Она потрепала меня по плечу, стараясь успокоить. Потом судорожно вдохнула воздух.
— Это было не убийство. Даже сами копы знали. Это был просто несчастный случай. И не смей так говорить о моем Пите! — крикнула она и швырнула трубку.
Я ждала. И тоже дрожала всем телом. Нэн крепко прижимала меня к себе, но молчала. Я подняла голову и увидела, что на ее ресницах блестят слезы.
— Ой, Нэнни!
— Уже все в порядке, Дарлинг. Зря я так растрепыхалась. Не обращай внимания на глупую старушку.

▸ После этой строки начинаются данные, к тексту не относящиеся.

(* ===== verification/ClipStaging.v ===== *)
(** * The staging directories of remote transfers

    The file-system part of rdp-helper/src/clipboard/path.rs and
    rdp-helper/src/clipboard/staging.rs, over the operating system of ClipFs.v. *)

From S2P Require Import Prelude RdpProtocol ClipPath ClipFs.

Section staging.
Context `{OsPath P} `{!EqDecision P} `{FileSystem F P Handle} `{PathEnv}.

Abbreviation io A := (comp F string A) (only parsing).

(** ** path.rs *)

Definition is_link_or_reparse (metadata : Metadata) : bool :=
  md_is_symlink metadata || md_reparse metadata.

Definition ensure_not_link_or_reparse (path : P) : io Metadata :=
  metadata ← context "clipboard path metadata is unavailable" (symlink_metadata path);
  require (negb (is_link_or_reparse metadata))
    "clipboard path cannot be a link or reparse point";;
  mret metadata.

Definition utf8_file_name (path : P) : outcome string text :=
  of_option "clipboard path has no UTF-8 file name"%string (os_file_name path).

(** [names]: the set of the names so far, in lower case. *)
Fixpoint validate_top_levels (names : gset text) (paths : list P) : outcome string () :=
  match paths with
  | [] => Ok ()
  | path :: rest =>
      ensure (is_absolute path) "clipboard paths must be absolute"%string;;
      name ← utf8_file_name path;
      validate_component name;;
      ensure (negb (bool_decide (to_lowercase name ∈ names)))
        "clipboard paths contain duplicate top-level names"%string;;
      validate_top_levels ({[to_lowercase name]} ∪ names) rest
  end.

Definition validate_top_level_paths (paths : list P) : outcome string () :=
  validate_top_levels ∅ paths.

(** ** staging.rs *)

(** A day, in nanoseconds. *)
Definition STALE_TRANSFER_TTL : N := 24 * 60 * 60 * 1000000000.

(** [transfer-] *)
Definition TRANSFER_DIRECTORY_PREFIX : text :=
  [116; 114; 97; 110; 115; 102; 101; 114; 45]%N.

Definition dash : N := 45.

(** A digit of [{:x}]. *)
Definition hex_digit (n : N) : N := if (n <? 10)%N then (48 + n)%N else (87 + n)%N.

(** [k] hexadecimal digits, the most significant one first. *)
Fixpoint hex_digits (k : nat) (n : N) : text :=
  match k with
  | 0 => []
  | S k' => hex_digits k' (n / 16)%N ++ [hex_digit (n `mod` 16)%N]
  end.

(** [format!("transfer-{transfer_id:016x}-")]: a [u64] has at most 16 digits. *)
Definition transfer_prefix (transfer_id : N) : text :=
  TRANSFER_DIRECTORY_PREFIX ++ hex_digits 16 transfer_id ++ [dash].

Record TransferDirectory := mk_transfer_directory {
  root_canonical : P;
  td_path : P;
  retained : bool;
}.

(** Unix permissions; on other systems the call is compiled away, which a file
    system may model by a [set_permissions] that does nothing. *)
Definition protect_directory (path : P) : io () :=
  context "remote clipboard staging permissions could not be set" (set_permissions path 448%N).

Definition prepare_root (root : P) : io P :=
  require (is_absolute root) "remote clipboard staging root must be absolute";;
  present ← total (path_exists root);
  (match present with
   | true => mret ()
   | false =>
       context "remote clipboard staging root could not be created" (create_dir_all root)
   end);;
  metadata ← ensure_not_link_or_reparse root;
  require (md_is_dir metadata) "remote clipboard staging root is not a directory";;
  protect_directory root;;
  context "remote clipboard staging root cannot be canonicalized" (canonicalize root).

Definition verify_inside_root (path root_canonical : P) : io () :=
  metadata ← ensure_not_link_or_reparse path;
  require (md_is_dir metadata) "remote clipboard staging path is not a directory";;
  canonical ← context "remote clipboard staging path cannot be canonicalized"
    (canonicalize path);
  require (starts_with canonical root_canonical && negb (bool_decide (canonical = root_canonical)))
    "remote clipboard staging path escapes its root".

Definition create_transfer_directory (root : P) (transfer_id : N) : io TransferDirectory :=
  root_canonical ← prepare_root root;
  path ← context "remote clipboard staging directory could not be created"
    (tempdir_in root (transfer_prefix transfer_id));
  protect_directory path;;
  verify_inside_root path root_canonical;;
  mret (mk_transfer_directory root_canonical path false).

Definition retain (d : TransferDirectory) : TransferDirectory :=
  mk_transfer_directory (root_canonical d) (td_path d) true.

(** Nothing happens when a step fails: the result is not looked at. *)
Definition remove_transfer_directory (path root_canonical : P) : io () :=
  metadata ← attempt (symlink_metadata path);
  match (metadata : string + Metadata) with
  | inl _ => mret ()
  | inr metadata =>
      if negb (md_is_dir metadata) || is_link_or_reparse metadata then mret ()
      else
        canonical ← attempt (canonicalize path);
        match (canonical : string + P) with
        | inl _ => mret ()
        | inr canonical =>
            if starts_with canonical root_canonical && negb (bool_decide (canonical = root_canonical))
            then attempt (remove_dir_all path);; mret ()
            else mret ()
        end
  end.

(** [Drop for TransferDirectory]. *)
Definition drop_transfer_directory (d : TransferDirectory) : io () :=
  if retained d then mret () else remove_transfer_directory (td_path d) (root_canonical d).

Definition is_ascii_hexdigit (c : N) : bool :=
  ((48 <=? c) && (c <=? 57) || (65 <=? c) && (c <=? 70) || (97 <=? c) && (c <=? 102))%N.

Definition is_ascii_alphanumeric (c : N) : bool :=
  ((48 <=? c) && (c <=? 57) || (65 <=? c) && (c <=? 90) || (97 <=? c) && (c <=? 122))%N.

(** [name.strip_prefix(prefix)] *)
Fixpoint strip_prefix (prefix name : text) : option text :=
  match prefix, name with
  | [], rest => Some rest
  | c :: prefix, d :: rest => if (c =? d)%N then strip_prefix prefix rest else None
  | _ :: _, [] => None
  end.

(** [rest.split_once('-')] *)
Fixpoint split_once_dash (t : text) : option (text * text) :=
  match t with
  | [] => None
  | c :: rest =>
      if (c =? dash)%N then Some ([], rest)
      else '(a, b) ← split_once_dash rest; Some (c :: a, b)
  end.

(** The UTF-8 length of a text, which is what [str::len] counts. *)
Definition utf8_len (t : text) : nat :=
  foldr (λ c n, (if (c <? 128)%N then 1 else if (c <? 2048)%N then 2
                 else if (c <? 65536)%N then 3 else 4) + n) 0 t.

Definition valid_transfer_directory_name (name : text) : bool :=
  match strip_prefix TRANSFER_DIRECTORY_PREFIX name with
  | None => false
  | Some rest =>
      match split_once_dash rest with
      | None => false
      | Some (id, random) =>
          (utf8_len id =? 16)%nat && forallb is_ascii_hexdigit id &&
          negb (bool_decide (random = [])) && forallb is_ascii_alphanumeric random
      end
  end.

(** Reading the entry's metadata and the clock; a failure means not stale. *)
Definition is_stale_transfer (entry : DirEntry P) : io bool :=
  match de_file_name entry with
  | None => mret false
  | Some name =>
      if negb (valid_transfer_directory_name name) then mret false
      else
        metadata ← attempt (symlink_metadata (de_path entry));
        match (metadata : string + Metadata) with
        | inl _ => mret false
        | inr metadata =>
            if negb (md_is_dir metadata) || is_link_or_reparse metadata then mret false
            else match md_modified metadata with
                 | None => mret false
                 | Some modified =>
                     current ← total system_now;
                     mret ((modified <=? current)%N && (STALE_TRANSFER_TTL <=? current - modified)%N)
                 end
        end
  end.

Fixpoint cleanup_entries (root_canonical : P) (entries : list (outcome string (DirEntry P)))
    : io () :=
  match entries with
  | [] => mret ()
  | Ok entry :: rest =>
      stale ← is_stale_transfer entry;
      (match (stale : bool) with
       | true => remove_transfer_directory (de_path entry) root_canonical
       | false => mret ()
       end);;
      cleanup_entries root_canonical rest
  | _ :: rest => cleanup_entries root_canonical rest
  end.

Definition cleanup_stale_transfers (root : P) : io () :=
  prepared ← attempt (prepare_root root);
  match (prepared : string + P) with
  | inl _ => mret ()
  | inr root_canonical =>
      entries ← attempt (read_dir root);
      match (entries : string + list (outcome string (DirEntry P))) with
      | inl _ => mret ()
      | inr entries => cleanup_entries root_canonical entries
      end
  end.

(** ** Lemmas *)

Lemma strip_prefix_app prefix t : strip_prefix prefix (prefix ++ t) = Some t.
Proof. induction prefix as [|c prefix IH]; simpl; [done|]. by rewrite N.eqb_refl. Qed.

Lemma split_once_dash_app a b :
  Forall (λ c, c ≠ dash) a → split_once_dash (a ++ dash :: b) = Some (a, b).
Proof.
  induction 1 as [|c a Hc _ IH]; simpl; [done|].
  rewrite (proj2 (N.eqb_neq c dash)) by done. by rewrite IH.
Qed.

Lemma hex_digit_ok n : (n < 16)%N →
  is_ascii_hexdigit (hex_digit n) = true ∧ (hex_digit n < 128)%N ∧ hex_digit n ≠ dash.
Proof.
  intros Hn. unfold is_ascii_hexdigit, hex_digit, dash.
  destruct (N.ltb_spec n 10); rewrite !orb_true_iff, !andb_true_iff, !N.leb_le; lia.
Qed.

Lemma hex_digits_ok k n :
  utf8_len (hex_digits k n) = k ∧ forallb is_ascii_hexdigit (hex_digits k n) = true ∧
  Forall (λ c, c ≠ dash) (hex_digits k n).
Proof.
  revert n. induction k as [|k IH]; intros n; [done|]. simpl.
  destruct (IH (n / 16)%N) as (E1 & E2 & E3).
  destruct (hex_digit_ok (n `mod` 16)) as (E4 & E5 & E6); [by apply N.mod_lt|].
  unfold utf8_len in *. rewrite foldr_app, forallb_app, E2. simpl. rewrite E4.
  rewrite (proj2 (N.ltb_lt _ 128)) by done. split_and!; [|done|].
  - assert (∀ l m, foldr (λ c n, (if (c <? 128)%N then 1 else if (c <? 2048)%N then 2
      else if (c <? 65536)%N then 3 else 4) + n) m l = foldr (λ c n, (if (c <? 128)%N then 1
      else if (c <? 2048)%N then 2 else if (c <? 65536)%N then 3 else 4) + n) 0 l + m) as Hadd.
    { intros l m. induction l as [|c l IHl]; simpl; [done|]. rewrite IHl. lia. }
    rewrite Hadd, E1. lia.
  - apply Forall_app_2; [done|]. by apply Forall_singleton.
Qed.

Lemma transfer_name_valid transfer_id random :
  random ≠ [] → forallb is_ascii_alphanumeric random = true →
  valid_transfer_directory_name (transfer_prefix transfer_id ++ random) = true.
Proof.
  intros Hne Hal. unfold valid_transfer_directory_name, transfer_prefix.
  rewrite <-!app_assoc, strip_prefix_app. cbn [app].
  destruct (hex_digits_ok 16 transfer_id) as (E1 & E2 & E3).
  rewrite split_once_dash_app by done. rewrite E1, E2, Hal. simpl.
  by rewrite bool_decide_eq_false_2.
Qed.

(** Exactly the old plain directories with a transfer name are stale. *)
Lemma is_stale_transfer_true entry f f' :
  is_stale_transfer entry f = (f', Ok true) →
  ∃ name md f1 modified, de_file_name entry = Some name ∧
    valid_transfer_directory_name name = true ∧
    symlink_metadata (de_path entry) f = (f1, Ok md) ∧
    md_is_dir md = true ∧ is_link_or_reparse md = false ∧ md_modified md = Some modified ∧
    (modified + STALE_TRANSFER_TTL <= (system_now f1).2)%N.
Proof.
  unfold is_stale_transfer. destruct (de_file_name entry) as [name|]; [|done].
  destruct (valid_transfer_directory_name name) eqn:Hv; [|done]. cbn [negb].
  rewrite comp_bind_ok. intros (f1 & md & E1 & E2). unfold attempt in E1.
  destruct (symlink_metadata (de_path entry) f) as [f1' [md'|e|]] eqn:Hmd; simplify_eq; try done.
  destruct (md_is_dir md') eqn:Hd; [|done]. destruct (is_link_or_reparse md') eqn:Hl; [done|].
  simpl in E2. destruct (md_modified md') as [modified|] eqn:Hm; [|done].
  apply comp_bind_ok in E2 as (f2 & current & E3 & E4). injection E3 as <- <-.
  injection E4 as _ E4. bool_to_prop.
  exists name, md', f1, modified. split_and!; try done. lia.
Qed.

(** Stale cleanup finds what transfers leave behind, and nothing else.  The name
    of every directory created for a transfer, whatever its id and the random suffix,
    passes the cleanup's name check; and an entry is judged stale only if its name
    passes, it is a real directory (no link or reparse point) and its last change lies
    at least 24 hours back. *)
Theorem stale_cleanup_correct transfer_id random entry f f' :
  random ≠ [] → forallb is_ascii_alphanumeric random = true →
  valid_transfer_directory_name (transfer_prefix transfer_id ++ random) = true ∧
  (is_stale_transfer entry f = (f', Ok true) →
   ∃ name md f1 modified, de_file_name entry = Some name ∧
     valid_transfer_directory_name name = true ∧
     symlink_metadata (de_path entry) f = (f1, Ok md) ∧
     md_is_dir md = true ∧ is_link_or_reparse md = false ∧ md_modified md = Some modified ∧
     (modified + 24 * 60 * 60 * 1000000000 <= (system_now f1).2)%N).
Proof.
  intros Hne Hal. split; [by apply transfer_name_valid|]. apply is_stale_transfer_true.
Qed.
End staging.

(** ** Witness: a directory last changed two days ago, on the file system in memory *)

Import MemFs.

Lemma stale_cleanup_correct_witness :
  let name := transfer_prefix 7 ++ MemFs.random_suffix in
  let entry := mk_dir_entry [name] (Some name) in
  let f := MemFs.mk_fs {[ [name] ]} ∅ ∅ 172800000000000 in
  valid_transfer_directory_name name = true ∧
  is_stale_transfer entry f = (f, Ok true) ∧
  ∃ md, symlink_metadata [name] f = (f, Ok md) ∧ md_is_dir md = true.
Proof.
  intros name entry f.
  assert (is_stale_transfer entry f = (f, Ok true)) as Hrun by (vm_compute; reflexivity).
  destruct (stale_cleanup_correct 7 MemFs.random_suffix entry f f) as [Hv Hall];
    [discriminate|reflexivity|].
  destruct (Hall Hrun) as (n & md & f1 & m & Hn & _ & Hmd & Hd & _).
  split; [exact Hv|]. split; [exact Hrun|]. exists md. split; [|exact Hd].
  injection Hmd as <- <-. reflexivity.
Defined.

— Ты обещаешь-обещаешь-обещаешь, что я все-таки останусь с тобой?
— Я обещаю-обещаю-обещаю, — сказала она.
Но не смотрела мне в глаза.
Я взялась обеими руками за ее щеки и притянула ее голову к себе.
— Нэн! Я ведь не малый ребенок.
— Ты всегда будешь моим самым малюсеньким ребенком, — сказала Нэн. — Чуть-чуть больше Бритни. — По ее щекам покатились слезы.
— Терри хочет отомстить тебе, Нэнни?
— Не в том дело, радость моя. Посмотрела бы я, как у него это получится. Нет, я не из-за этого… он сказал… сказал, что тебе нельзя жить здесь с моим Питом…
Я не поняла.
— Но ведь… его и нет здесь, — проговорила я мягко.
— Да-да, деточка, знаю, но ему дали еще только полгода, если он будет хорошо вести себя, а Пит не глупец, он же со всеми прекрасно ладит, он добрый, и он вернется к своей семье при первой возможности. Вот что имел в виду этот мерзавец Терри. Он говорит, эти социальные работники, которые всюду суют свой нос, не разрешат тебе остаться со мной, а тем более, говорит, с таким типом, который имел уже бог знает сколько предупреждений и пять лет за убийство. Он сказал даже, что они подумывают взять на себя опеку над Пэтси, но это уж полная чушь, ведь Пит ее отец.
— А мне он дедушка.
— Не совсем так, Дарлинг. Не по крови.
И вдруг я вижу: меня покинули по одну сторону горы, а Нэн, Пит, Лоретта, крошка Бритни, Вилли и Пэтси — все на другой стороне. И нет у меня никакой возможности перебраться туда, к ним. Я совсем одна… а Терри уже карабкается за мной, по моей стороне горы.
— Мы его выдадим. Мы покажем мой шрам, — сказала я.
— Да, мы можем попытаться, любовь моя, но вспомни, что мы сказали в больнице… что ты поранилась, играя с братом и сестрой. Защищаться в суде, опираясь на это, будет трудно.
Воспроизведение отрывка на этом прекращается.